Since living here, my vernacular is proving to be a product of my environment. I live in a house with two parents and two little girls, ages 4 and 6, and I spend a significant amount of time around my soccer teammates and coaches. Wanna guess the types of words and phrases I know??

On the field I’ve made it a point to learn common words and soccer phrases that we use in every practice and every game. For example, I know numbers up to 100 (to tell players who to mark), and the words for common commands and instructions for my teammates. It’s been cool to notice how many words and phrases I can understand my coach saying during practices or pre-game speeches. I can definitely understand more things and understand them quicker than I can think of then speak them to others.

Soccer-related words and phrases I use all the time:

Já – Yes  
Herna – Here
Skjóta – Shoot
Vinstri – Left
Hægri – Right
Skipta – Switch
Tilbaka – Back
Aftur – Again
Mark – Goal
Vel gert – Well done
Gott – Good
Klobbi – Nutmeg (when the ball goes through your legs)
Bolti – Ball

Living with a host family has made a huge difference in my Icelandic learning, especially living with the young girls. They haven’t started learning English in school yet, so if I want to communicate with them I have to use Icelandic. My strategy for learning is by asking, looking up the spelling (seeing the word helps), and then trying to use it as much as I can to practice it. My host parents have been so helpful and patient teaching me useful things.

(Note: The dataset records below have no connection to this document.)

Lemma reindex_loop_Ok out l fuel cur j s :
  chain (linked s) cur l out → out ∉ cur :: l → NoDup (cur :: l) → length l < fuel → j + S (length l) ≤ max_nodes →
  ∃ s', reindex_loop (S fuel) out cur (kLowerBound + Z.of_nat j * kAppendInterval) s = (Ok tt, s') ∧ changes [Pos] s s' ∧
    (∀ i x, (cur :: l) !! i = Some x → f_pos s' !! x = Some (slot (j + i))) ∧
    (∀ x, x ∉ cur :: l → f_pos s' !! x = f_pos s !! x).
Proof.
  revert fuel cur j s. induction l as [|z l IH]; intros fuel cur j s Hc Hn Hnd Hf Hj; cbn [reindex_loop];
    destruct (Nat.eqb_spec cur out) as [->|Hne]; [exfalso; apply Hn; by left| |exfalso; apply Hn; by left|];
    pose proof max_nodes_Z as Hmax; cbn [length] in *;
    assert (Hchk : (kLowerBound + Z.of_nat j * kAppendInterval <=? sub64 kUpperBound kAppendInterval)%Z = true)
      by (change (sub64 kUpperBound kAppendInterval) with 9223370937343148031%Z; apply Z.leb_le; unfold kLowerBound, kAppendInterval; lia);
    assert (Hadd : add64 (kLowerBound + Z.of_nat j * kAppendInterval) kAppendInterval = slot (j + 0))
      by (rewrite Nat.add_0_r, add64_exact by (apply in_S64_iff; unfold kLowerBound, kAppendInterval; lia); unfold slot; lia);
    rewrite run_assert by done; cbn zeta; rewrite Hadd.
  - cbn in Hc. apply linked_next in Hc as (N & HN & Hnx). eexists. split; [|split; [|split]].
    + step. step. cbn [set_topo_position next_]. rewrite Hnx. step. destruct fuel; [lia|]. cbn. by rewrite Nat.eqb_refl.
    + chain_changes.
    + intros i x. rewrite (f_pos_upd _ _ _ N) by done. intros [-> <-]%list_lookup_singleton_Some. by rewrite lookup_insert_eq.
    + intros x [Hx _]%not_elem_of_cons. rewrite (f_pos_upd _ _ _ N), lookup_insert_ne by done. done.
  - destruct Hc as [Hz Hc]. apply linked_next in Hz as (N & HN & Hnx).
    set (s1 := upd_node cur (set_topo_position (slot (j + 0))) s).
    assert (C1 : changes [Pos] s s1) by (unfold s1; chain_changes).
    apply list.NoDup_cons in Hnd as [Hcur Hnd].
    destruct fuel as [|fuel]; [lia|].
    destruct (IH fuel z (S j) s1) as (s2 & E2 & C2 & H2 & H2'); [eapply frame_chain; [exact C1|vm_compute; reflexivity|exact Hc]|exact (proj2 (proj1 (not_elem_of_cons _ _ _) Hn))|exact Hnd|lia|lia|].
    assert (Hpos1 : f_pos s1 = <[cur := slot (j + 0)]> (f_pos s)) by (by eapply f_pos_upd).
    exists s2. split; [|split; [|split]].
    + step. unfold s1 in *. step. cbn [set_topo_position next_]. rewrite Hnx. step. rewrite <- E2. f_equal. unfold slot. lia.
    + by eapply changes_step.
    + intros [|i] x Hi; cbn in Hi.
      * injection Hi as <-. rewrite H2', Hpos1, lookup_insert_eq by done. done.
      * rewrite (H2 i x Hi). f_equal. f_equal. lia.
    + intros x [Hx1 Hx2]%not_elem_of_cons. rewrite H2', Hpos1, lookup_insert_ne by done. done.
Qed.

Lemma reIndexTopology_Ok s b B l :
  block_heap s !! b = Some B → chain (linked s) (output_ B) l (output_ B) → NoDup (output_ B :: l) → length l ≤ max_nodes →
  ∃ s', reIndexTopology b s = (Ok tt, s') ∧ changes [Pos] s s' ∧
    (∀ i x, l !! i = Some x → f_pos s' !! x = Some (slot i)) ∧ (∀ x, x ∉ l → f_pos s' !! x = f_pos s !! x).
Proof.
  intros HB Hc Hnd Hlen. apply list.NoDup_cons in Hnd as [Hn Hnd].
  pose proof (chain_next _ _ _ _ Hc) as (O & HO & Hnx)%linked_next. unfold reIndexTopology.
  assert (Hsz : length l ≤ size (node_heap s)).
  { apply NoDup_length_size; [done|]. intros x Hx. eapply chain_live; [exact Hc|by right]. }
  destruct l as [|z l]; cbn [next_in] in *.
  - exists s. split_and!; [|apply changes_refl|done|done]. step. step. rewrite Hnx. step. step. unfold list_fuel. cbn. by rewrite Nat.eqb_refl.
  - destruct Hc as [_ Hc]. cbn [length] in *.
    destruct (reindex_loop_Ok (output_ B) l (size (node_heap s)) z 0 s) as (s' & E & C & H1 & H2); [done|done|done|lia|lia|].
    exists s'. split_and!; [|done|done|done]. step. step. rewrite Hnx. step. step. exact E.
Qed.

Lemma slot_mono i j : i < j → (slot i < slot j)%Z.
Proof. intros. unfold slot, kAppendInterval. lia. Qed.
Lemma slot_range i : i < max_nodes → (kLowerBound < slot i < kUpperBound)%Z.
Proof. intros Hi. pose proof max_nodes_Z. unfold slot, kLowerBound, kUpperBound, kAppendInterval. lia. Qed.

Lemma sorted_slots (f : ptr → Z) (l : list ptr) j :
  (∀ i x, l !! i = Some x → f x = slot (j + i)) → StronglySorted Z.lt (f <$> l).
Proof.
  revert j. induction l as [|x l IH]; intros j H; cbn; constructor.
  - apply (IH (S j)). intros i y Hi. rewrite (H (S i) y Hi). f_equal. lia.
  - apply List.Forall_forall. intros z Hz. apply list_elem_of_In, list_elem_of_fmap in Hz as (y & -> & Hy).
    apply list_elem_of_lookup in Hy as [i Hi]. rewrite (H 0 x eq_refl), (H (S i) y Hi). apply slot_mono. lia.
Qed.

Lemma reindexed_sorted s s' B l :
  (∀ i x, l !! i = Some x → f_pos s' !! x = Some (slot i)) → (∀ x, x ∉ l → f_pos s' !! x = f_pos s !! x) →
  NoDup (block_nodes B l) → f_pos s !! input_ B = Some kLowerBound → f_pos s !! output_ B = Some kUpperBound → length l ≤ max_nodes →
  StronglySorted Z.lt (positions s' (input_ B :: l ++ [output_ B])).
Proof.
  intros H1 H2 Hnd Hi Ho Hlen. unfold block_nodes in Hnd. apply list.NoDup_cons in Hnd as [Hno Hnd]. apply list.NoDup_cons in Hnd as [Hni Hnd].
  unfold positions. cbn. rewrite fmap_app. cbn. rewrite H2, Hi by done. apply not_elem_of_cons in Hno as [_ Hno]. rewrite (H2 (output_ B)), Ho by done. cbn.
  assert (Hrange : ∀ z, z ∈ (λ n, default 0%Z (f_pos s' !! n)) <$> l → (kLowerBound < z < kUpperBound)%Z).
  { intros z (x & -> & [i Hx]%list_elem_of_lookup)%list_elem_of_fmap. rewrite (H1 i x Hx). cbn. apply slot_range.
    apply lookup_lt_Some in Hx. lia. }
  constructor.
  - apply StronglySorted_app. split_and!.
    + intros z u Hz ->%list_elem_of_singleton. by apply Hrange.
    + apply (sorted_slots _ _ 0). intros i x Hx. by rewrite (H1 i x Hx).
    + repeat constructor.
  - apply List.Forall_app. split; [|constructor; [done|constructor]]. apply List.Forall_forall. intros z Hz%list_elem_of_In. by apply Hrange.
Qed.

Lemma NoDup_block_nodes B l : NoDup (block_nodes B l) → NoDup l.
Proof. unfold block_nodes. rewrite !list.NoDup_cons. tauto. Qed.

I can tell my host mom ‘thank you for dinner’ (I use that one every night), ask what time something is (a game or tv show or practice), and ask where or who or what something is. (Those are the most common subjects of my speaking.) Some words and phrases I find myself wanting to say a lot, so I’ll ask specifically how to say something. Other words and phrases I hear other people say a lot, so I’ll ask what they mean.

Then with the girls, my go-to phrase is ‘what is that?’ and ‘flott’ (cool) when they show me something. I can understand them when they ask me to play, and can ask them what they’re doing or where they’re going. I don’t always know what they answer me (haha) but I can at least ask and see how they respond.

Some words I hear (and use) every single day at home:

Hætta - Stop
Ekki svona - Not like that
Nei - No
Pissa - Pee
ís - Ice cream
Nuna - Now
Sitja - Sit
Svona - Like this
Tilbúin – Ready
Hvað er þetta? – What is that?
Flott – Cool
Góða nótt – Good night
Mjög gott – Very good
Leika – Play 

Some words and phrases I hear (and use) every day in general:

Góðan daginn – Good day
Bara – Just
Ensku – English
Takk fyrir – Thank you
Sjáumst á morgun – See you tomorrow
í kvöld – Tonight
Leikur – Game
– Hi
Ekkert mál – No problem
Ekki ég – Not I
Sama – Same
ég veit ekki – I don’t know
Takk fyrir matinn – Thanks for the food
Nei takk – No thanks
Vatn – Water
Kaffi – Coffee
Súkkulaði – Chocolate
Komdu - Come
Frábært - Great
Hvar – Where
Hvað er klukkan? – What time is it?
Gaman – Fun

I tried to remember and write down all the words and phrases I have learned so far, but there are so many and some are so random that I can’t think of them all to write down. Plus, who wants to read a blog post of just a list of words they can’t pronounce? ;) I’ve included the most common Icelandic that pertains to my life in this post (for you, Mom) and for those who are curious about what the Icelandic language looks like. My goal is to be semi-fluent in Icelandic by the time I leave here. It’s been a good start! Two months down, four more to go. :) 

Fun activity for all my English readers: If you get bored today, look up the word ‘fjall’ (mountain) and try to pronounce that double L! It’s so hard!!